AVAILABLE DATA
(** C4: the first sample of a window already puts the running minimum
    above the running maximum.  After [setup()] at 0 ms the sample 2,
    taken into the extremes, raises the maximum to 2 and, by the [else],
    leaves the minimum at its sentinel 929; the pass at 10 ms that reads
    it finds the window open and ends in that state.  Both widths of
    [int] agree. *)
Theorem running_min_above_max_after_first_sample :
  (VUMeter._signalMax (VUMeter.observe 16 2 (VUMeter.setup 0 0)) = 2
   /\ VUMeter._signalMin (VUMeter.observe 16 2 (VUMeter.setup 0 0)) = 929
   /\ VUMeter._signalMax
        (VUMeter.step 16 (VUMeter.at_ms 10 2) (VUMeter.setup 0 0)) = 2
   /\ VUMeter._signalMin
        (VUMeter.step 16 (VUMeter.at_ms 10 2) (VUMeter.setup 0 0)) = 929)
  /\ (VUMeter._signalMax (VUMeter.observe 32 2 (VUMeter.setup 0 0)) = 2
      /\ VUMeter._signalMin (VUMeter.observe 32 2 (VUMeter.setup 0 0)) = 929
      /\ VUMeter._signalMax
           (VUMeter.step 32 (VUMeter.at_ms 10 2) (VUMeter.setup 0 0)) = 2
      /\ VUMeter._signalMin
           (VUMeter.step 32 (VUMeter.at_ms 10 2) (VUMeter.setup 0 0)) = 929).
Proof.
  vm_compute. repeat split.
Qed.

(** What the running extremes keep in every run, the first samples of a
    window included: the minimum is still the sentinel
    [MAX_ANALOG_INPUT] or it is at most the maximum. *)
Lemma running_min_sentinel_or_le_max
  (ibits : Z) (ins : list VUMeter.Inputs) (t_sample t_fade mic : Z) :
  VUMeter.extremes_inv
    (fst (VUMeter.run ibits ins (VUMeter.setup t_sample t_fade)))
  /\ VUMeter.extremes_inv
       (VUMeter.observe ibits mic
          (fst (VUMeter.run ibits ins (VUMeter.setup t_sample t_fade)))).
Proof.
  assert (H : VUMeter.extremes_inv
                (fst (VUMeter.run ibits ins (VUMeter.setup t_sample t_fade)))).
  { apply run_extremes_inv. left. reflexivity. }
  split; [exact H | apply observe_extremes_inv; exact H].
Qed.

(** Before the first sample of a window the sentinels stand as they were
    set, by [setup()] or by the close of the previous window: 929 for the
    minimum, 0 for the maximum. *)
Lemma sentinels_at_window_start :
  ~ (VUMeter._signalMin (VUMeter.setup 0 0)
     <= VUMeter._signalMax (VUMeter.setup 0 0))
  /\ ~ (VUMeter._signalMin
          (fst (VUMeter.run 32 VUMeter.first_window (VUMeter.setup 0 0)))
        <= VUMeter._signalMax
             (fst (VUMeter.run 32 VUMeter.first_window (VUMeter.setup 0 0)))).
Proof.
  split; vm_compute; intros H; apply H; reflexivity.
Qed.

(** C5: one pass at 41 ms after [setup()] at 0 ms, reading 500 from the
    microphone, closes the first window with the maximum at 500 and the
    minimum still at its sentinel 929; the unsigned difference wraps, the
    unsigned comparison lets it through and the fader becomes -429. *)
Theorem fader_negative_after_single_sample_window :
  VUMeter._peakToPeakFader (VUMeter.step 16 (VUMeter.at_ms 41 500) (VUMeter.setup 0 0))
  = -429
  /\ VUMeter._peakToPeakFader (VUMeter.step 32 (VUMeter.at_ms 41 500) (VUMeter.setup 0 0))
     = -429.
Proof.
  split; vm_compute; reflexivity.
Qed.

(** The part of C5 that holds: a pass that does not close the window
    never raises the fader, and lowers a positive fader by at most the
    fade step. *)
Lemma fader_not_raised_without_close
  (ibits : Z) (i : VUMeter.Inputs) (s : VUMeter.State) :
  1 <= ibits ->
  CInt.in_int ibits (VUMeter._peakToPeakFader s) ->
  VUMeter.window_elapsed (VUMeter.millis_window i)
    (VUMeter.observe ibits (VUMeter.micLevel i) s) = false ->
  VUMeter._peakToPeakFader (VUMeter.step ibits i s) <= VUMeter._peakToPeakFader s
  /\ (0 <= VUMeter._peakToPeakFader s ->
      0 <= VUMeter._peakToPeakFader (VUMeter.step ibits i s)).
Proof.
  intros Hb Hr E. rewrite fade_follows_window_timer by exact E.
  assert (Ho : VUMeter._peakToPeakFader
                 (VUMeter.observe ibits (VUMeter.micLevel i) s)
               = VUMeter._peakToPeakFader s).
  { unfold VUMeter.observe.
    destruct (_ >? _); [reflexivity|]. destruct (_ <? _); reflexivity. }
  destruct (VUMeter.fade_elapsed _ _).
  - unfold VUMeter.fadeStep; simpl. rewrite Ho.
    destruct (VUMeter._peakToPeakFader s >? 0) eqn:E0.
    + apply Z.gtb_lt in E0. unfold VUMeter._peakToPeakFadeStep.
      unfold CInt.in_int in Hr.
      rewrite swrap_id; [lia | lia | unfold CInt.in_int; lia].
    + lia.
  - rewrite Ho. lia.
Qed.

(** ** Paint sketch *)

Lemma indexOf_from_absent (ch : ascii) (s : string) (i : Z) :
  ~ In ch (list_ascii_of_string s) -> WString.indexOf_from ch s i = -1.
Proof.
  revert i. induction s as [|c rest IH]; intros i Hno; simpl.
  - reflexivity.
  - destruct (Ascii.eqb_spec c ch) as [-> | Hne].
    + exfalso. apply Hno. left. reflexivity.
    + apply IH. intros Hin. apply Hno. right. exact Hin.
Qed.

Lemma indexOf_from_present (ch : ascii) (s : string) (i : Z) :
  In ch (list_ascii_of_string s) ->
  i <= WString.indexOf_from ch s i < i + WString.length s.
Proof.
  unfold WString.length.
  revert i. induction s as [|c rest IH]; intros i Hin; simpl in Hin.
  - contradiction.
  - cbn [WString.indexOf_from String.length].
    destruct (Ascii.eqb_spec c ch) as [-> | Hne].
    + lia.
    + destruct Hin as [Heq | Hin]; [congruence|].
      specialize (IH (i + 1) Hin). lia.
Qed.

(** A line with its first comma at [k]: the text before it gives the brush
    type and the text after it the fill mode, each through [toInt] and the
    conversion to [int]. *)
Lemma parse_record (ibits : Z) (line : string) (k : Z) (s : PaintIO.State) :
  16 <= ibits ->
  WString.indexOf ","%char line = k -> 0 <= k ->
  WString.length line < 32768 ->
  fst (PaintIO.checkAndParseSerial ibits (Some line) s)
  = {| PaintIO._curBrushType :=
         CInt.swrap ibits (WString.toInt (WString.substring 0 k line));
       PaintIO._curBrushFillMode :=
         CInt.swrap ibits
           (WString.toInt
              (WString.substring (k + 1) (WString.length line) line));
       PaintIO._lastShapeSelectionButtonVal :=
         PaintIO._lastShapeSelectionButtonVal s;
       PaintIO._lastDrawModeButtonVal := PaintIO._lastDrawModeButtonVal s;
       PaintIO._lastClearDrawingButtonVal :=
         PaintIO._lastClearDrawingButtonVal s |}.
Proof.
  intros Hb Hk Hk0 Hlen.
  assert (Hin : In ","%char (list_ascii_of_string line)).
  { destruct (in_dec ascii_dec ","%char (list_ascii_of_string line)) as [H | H];
      [exact H|].
    apply (indexOf_from_absent _ _ 0) in H. unfold WString.indexOf in Hk. lia. }
  pose proof (indexOf_from_present _ _ 0 Hin) as Hrange.
  unfold WString.indexOf in Hk. rewrite Hk in Hrange.
  assert (Hl0 : 0 <= WString.length line) by (unfold WString.length; lia).
  unfold PaintIO.checkAndParseSerial, WString.indexOf. rewrite Hk.
  destruct (Z.eqb_spec k (-1)) as [E | _]; [lia|]. simpl negb. cbv iota.
  rewrite (swrap_small ibits (k + 1)) by lia.
  rewrite (swrap_small ibits (WString.length line)) by lia.
  rewrite !uwrap_small by lia.
  reflexivity.
Qed.

(** C7: the record ["1,0"] sets the brush type to SQUARE (1) and the fill
    mode to FILL (0), whatever they were. *)
Theorem parse_1_0 (ibits : Z) (s : PaintIO.State) :
  16 <= ibits ->
  PaintIO._curBrushType
    (fst (PaintIO.checkAndParseSerial ibits (Some "1,0"%string) s))
  = PaintIO.SQUARE
  /\ PaintIO._curBrushFillMode
       (fst (PaintIO.checkAndParseSerial ibits (Some "1,0"%string) s))
     = PaintIO.FILL.
Proof.
  intros Hb.
  rewrite (parse_record ibits "1,0"%string 1 s Hb);
    [ | reflexivity | lia | vm_compute; reflexivity ].
  cbn [PaintIO._curBrushType PaintIO._curBrushFillMode].
  change (WString.toInt (WString.substring 0 1 "1,0")) with 1.
  change (WString.toInt
            (WString.substring (1 + 1) (WString.length "1,0") "1,0")) with 0.
  rewrite !swrap_small by lia. split; reflexivity.
Qed.

Lemma parse_1_0_witness :
  PaintIO._curBrushType
    (fst (PaintIO.checkAndParseSerial 16 (Some "1,0"%string)
            (PaintIO.mkState 2 1 1 1 1)))
  = 1
  /\ PaintIO._curBrushFillMode
       (fst (PaintIO.checkAndParseSerial 16 (Some "1,0"%string)
               (PaintIO.mkState 2 1 1 1 1)))
     = 0.
Proof.
  apply (parse_1_0 16 (PaintIO.mkState 2 1 1 1 1)). lia.
Defined.

(** C8: a received line without a comma leaves the whole state, and so
    the brush type and the fill mode, as they were; only the echo is
    sent. *)
Theorem no_comma_keeps_state (ibits : Z) (line : string) (s : PaintIO.State) :
  ~ PaintIO.has_comma line ->
  fst (PaintIO.checkAndParseSerial ibits (Some line) s) = s
  /\ PaintIO._curBrushType
       (fst (PaintIO.checkAndParseSerial ibits (Some line) s))
     = PaintIO._curBrushType s
  /\ PaintIO._curBrushFillMode
       (fst (PaintIO.checkAndParseSerial ibits (Some line) s))
     = PaintIO._curBrushFillMode s.
Proof.
  intros Hno.
  assert (E : fst (PaintIO.checkAndParseSerial ibits (Some line) s) = s).
  { unfold PaintIO.checkAndParseSerial, WString.indexOf.
    rewrite indexOf_from_absent by exact Hno. reflexivity. }
  rewrite E. repeat split.
Qed.

Lemma no_comma_keeps_state_witness :
  fst (PaintIO.checkAndParseSerial 16 (Some "abc"%string)
         (PaintIO.mkState 2 1 1 1 1))
  = PaintIO.mkState 2 1 1 1 1.
Proof.
  apply (no_comma_keeps_state 16 "abc"%string (PaintIO.mkState 2 1 1 1 1)).
  unfold PaintIO.has_comma. simpl.
  intros [H | [H | [H | H]]]; try discriminate H. exact H.
Defined.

WHAT TO PRODUCE
Take from the listing above each line that contains the string "assert".

TASK ANSWER
  assert (H : VUMeter.extremes_inv
  assert (Ho : VUMeter._peakToPeakFader
  assert (Hin : In ","%char (list_ascii_of_string line)).
  assert (Hl0 : 0 <= WString.length line) by (unfold WString.length; lia).
  assert (E : fst (PaintIO.checkAndParseSerial ibits (Some line) s) = s).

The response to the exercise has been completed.